# [WHAT THE TASK REQUIRES]
Only the lines from the line containing "apply quiet_bind; [apply quiet_call, disk_len_contents|]." to the end of the entries, both included, belong in your answer, and each must match exactly.
[[ LISTED RECORDS open ]]
Lemma load_spec policy w state w' :
  load_state_with_policy path policy w = (Ok state, w') →
  loads_as (contents path w) state ∧ contents path w' = contents path w.
Proof.
  unfold load_state_with_policy. pose proof (disk_open_contents (path := path) w) as Hc.
  pose proof (disk_open_NotFound (path := path) w) as Hnf.
  destruct (disk_open path w) as [[[]|kind] w1]; cbn in Hc, Hnf.
  2: { destruct kind; try done. intros [= <- <-]. split; [|done]. unfold loads_as. by rewrite Hnf. }
  intros (length & w2 & Hl & Hr)%D_bind_Ok. unfold d_call in Hl.
  pose proof (disk_len_contents (path := path) w1) as Hcl. destruct (disk_len path w1) as [[l|] w3]; [|done].
  injection Hl as <- <-. cbn in Hcl. destruct (max_store_bytes policy <? l); [done|].
  apply D_bind_Ok in Hr as (u & w4 & Hu & Hr). injection Hu as _ <-.
  apply D_bind_Ok in Hr as (bytes & w5 & Hb & Hr). unfold d_call in Hb.
  pose proof (disk_read_contents (path := path) w3) as Hcr. pose proof (disk_read_Some (path := path) w3) as Hrs.
  destruct (disk_read_to_end path w3) as [[b|] w6]; [|done]. injection Hb as <- <-. cbn in Hcr, Hrs.
  injection Hr as Hr <-. apply ok_or_Ok in Hr. unfold loads_as.
  assert (contents path w = Some b) as -> by (rewrite <-Hc, <-Hcl; by apply Hrs). split; [done|]. by rewrite <-(Hrs b eq_refl), Hcr, (Hrs b eq_refl).
Qed.

Lemma persist_spec policy state w w' :
  persist_state_with_policy path state policy w = (Ok tt, w') →
  ∃ bytes, store_to_vec state = Some bytes ∧ contents path w' = Some bytes.
Proof.
  unfold persist_state_with_policy. intros (u & w1 & Hu & Hr)%D_bind_Ok. injection Hu as _ <-.
  apply D_bind_Ok in Hr as (bytes & w2 & Hb & Hr). injection Hb as Hb <-. apply encode_Ok in Hb as [Hb _].
  apply D_bind_Ok in Hr as (parent & w3 & Hp & Hr). apply (publish_contents path) in Hp.
  pose proof (quiet_sync path parent w3) as Hq. rewrite Hr in Hq. exists bytes. split; [done|]. cbn in Hq. congruence.
Qed.

(** ** [open] *)

(** The trim of a job that has too many events keeps the rest of it. *)
Definition trimmed (policy : StorePolicy) (job : StoredJob) : StoredJob :=
  (trim_event_history job (max_events_per_job policy)).1.

Lemma trim_unchanged policy state :
  (trim_retained_events state policy).2 = false → (trim_retained_events state policy).1 = state.
Proof.
  cbn. intros Hf. destruct state as [schema next jobs index]. unfold set_jobs. cbn in *. f_equal. apply map_eq. intros k.
  rewrite lookup_fmap. destruct (jobs !! k) as [job|] eqn:Hk; [|done]. cbn. f_equal.
  destruct (trim_event_history job (max_events_per_job policy)) as [job' b] eqn:Ht. cbn.
  assert (b = false) as ->.
  { apply not_true_is_false. intros ->. apply not_true_iff_false in Hf. apply Hf, existsb_exists.
    exists (k, job). split; [by apply list_elem_of_In, elem_of_map_to_list|]. cbn. by rewrite Ht. }
  unfold trim_event_history in Ht. destruct (_ =? 0); congruence.
Qed.

(** The state that opening the store arrives at, before it is written, and
    whether it has to be. *)
Definition recover_state (policy : StorePolicy) : D W (PersistentState * bool) :=
  policy ← d_lift (StorePolicy_validate policy);
  state ← load_state_with_policy path policy;
  d_lift (validate_state state policy false);;
  let '(state, changed) := trim_retained_events state policy in
  '(jobs, changed) ← recover_jobs policy (btree_list (ps_jobs state)) (ps_jobs state) changed;
  let '(state, trimmed) := trim_retained_events (set_jobs state jobs) policy in
  d_lift (validate_state state policy true);;
  mret (state, changed || trimmed).

Definition opened_registry (policy : StorePolicy) (state : PersistentState) : JobRegistry :=
  {| jr_path := path; jr_state := state; jr_policy := policy; jr_closed := false; jr_healthy := true |}.

Lemma open_split policy w :
  open_with_policy path policy w =
  (recover_state policy ≫= λ '(state, changed),
     (if (changed : bool) then persist_state_with_policy path state policy else mret tt) ≫= λ _,
     mret (opened_registry policy state)) w.
Proof.
  unfold open_with_policy, recover_state, mbind, D_bind, d_lift.
  destruct (StorePolicy_validate policy) as [p|e] eqn:Hp; [|done].
  assert (p = policy) as ->.
  { unfold StorePolicy_validate in Hp. by apply if_Err_Ok in Hp as [_ [= <-]]. }
  destruct (load_state_with_policy path policy w) as [[state|e] w1]; [|done].
  destruct (validate_state state policy false); [|done].
  destruct (trim_retained_events state policy) as [state1 changed].
  destruct (recover_jobs _ _ _ _ w1) as [[[jobs changed2]|e] w2]; [|done].
  destruct (trim_retained_events (set_jobs state1 jobs) policy) as [state2 tr].
  destruct (validate_state state2 policy true); done.
Qed.

Record recovery (policy : StorePolicy) (state0 state : PersistentState) : Prop := {
  rc_wf : wf_state policy true state;
  rc_events : max_events_per_job policy ≠ 0;
  rc_index : ps_idempotency state = ps_idempotency state0;
  rc_next : ps_next_job state = ps_next_job state0;
  rc_jobs : ∀ k, match ps_jobs state0 !! k, ps_jobs state !! k with
    | Some job, Some job' => ∃ job1, recovered (trimmed policy job) job1 ∧ job' = trimmed policy job1
    | None, None => True
    | _, _ => False
    end;
}.

Lemma recover_spec policy w0 state changed w :
  recover_state policy w0 = (Ok (state, changed), w) →
  ∃ state0, loads_as (contents path w0) state0 ∧ recovery policy state0 state ∧ (changed = false → state = state0).
Proof.
  unfold recover_state. intros (p & w1 & Hp & Hr)%D_bind_Ok. injection Hp as Hp <-.
  unfold StorePolicy_validate in Hp. apply if_Err_Ok in Hp as [Hp [= <-]]. apply orb_false_iff in Hp as [[_ Hev]%orb_false_iff _].
  apply N.eqb_neq in Hev. apply D_bind_Ok in Hr as (state0 & w2 & Hl & Hr). apply load_spec in Hl as [Hload _].
  apply D_bind_Ok in Hr as (u & w3 & Hv & Hr). injection Hv as Hv <-. destruct u.
  destruct (trim_retained_events state0 policy) as [state1 changed1] eqn:Ht1.
  apply D_bind_Ok in Hr as ([jobs changed2] & w4 & Hrec & Hr).
  apply recover_loop in Hrec as (_ & Hch & Hall); [|apply NoDup_btree_keys|by intros k job ?%elem_of_btree_list].
  destruct (trim_retained_events (set_jobs state1 jobs) policy) as [state2 tr] eqn:Ht2.
  apply D_bind_Ok in Hr as (u & w5 & Hv2 & [= <- <- <-]). injection Hv2 as Hv2 <-. destruct u. apply validate_state_Ok in Hv2.
  assert (state1 = set_jobs state0 (trimmed policy <$> ps_jobs state0)) as Hs1 by by injection Ht1.
  assert (state2 = set_jobs state1 (trimmed policy <$> jobs)) as Hs2 by (injection Ht2 as <- _; done).
  exists state0. split; [done|]. split.
  - split; [done|done|by rewrite Hs2, Hs1|by rewrite Hs2, Hs1|].
    intros k. specialize (Hall k). rewrite Hs2. cbn. rewrite lookup_fmap. rewrite Hs1 in Hall. cbn in Hall.
    rewrite lookup_fmap in Hall. destruct (ps_jobs state0 !! k) as [job|] eqn:Hk; cbn in Hall; [|by destruct (jobs !! k)].
    destruct (jobs !! k) as [job1|]; [|done]. destruct Hall as [_ Hall]. exists job1. split; [|done]. apply Hall.
    apply list_elem_of_fmap. exists (k, trimmed policy job). split; [done|]. apply elem_of_btree_list.
    by rewrite lookup_fmap, Hk.
  - intros [-> ->]%orb_false_iff. destruct (Hch eq_refl) as [-> ->].
    pose proof (trim_unchanged policy state0) as Hu1. rewrite Ht1 in Hu1. cbn in Hu1.
    pose proof (trim_unchanged policy (set_jobs state1 (ps_jobs state1))) as Hu2. rewrite Ht2 in Hu2. cbn in Hu2.
    rewrite Hu2, Hu1 by done. by destruct state0.
Qed.

(** Nothing before the write touches the file. *)
Lemma quiet_load policy : quiet path (load_state_with_policy path policy).
Proof.
  intros w. unfold load_state_with_policy. pose proof (disk_open_contents (path := path) w) as Hc.
  destruct (disk_open path w) as [[[]|kind] w1]; cbn in Hc; [|by destruct kind].
  rewrite <-Hc. match goal with |- contents path (?m w1).2 = _ => set (load := m) end.
  assert (quiet path load) as Hq; [|apply Hq]. unfold load.
  apply quiet_bind; [apply quiet_call, disk_len_contents|]. intros length. destruct (_ <? _); [apply quiet_fail|].
  apply quiet_bind; [apply quiet_lift|]. intros u.
  apply quiet_bind; [apply quiet_call, disk_read_contents|intros; apply quiet_lift].
Qed.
[[ LISTED RECORDS closed ]]
# [OUTPUT FOR THIS EXERCISE]
  apply quiet_bind; [apply quiet_call, disk_len_contents|]. intros length. destruct (_ <? _); [apply quiet_fail|].
  apply quiet_bind; [apply quiet_lift|]. intros u.
  apply quiet_bind; [apply quiet_call, disk_read_contents|intros; apply quiet_lift].
Qed.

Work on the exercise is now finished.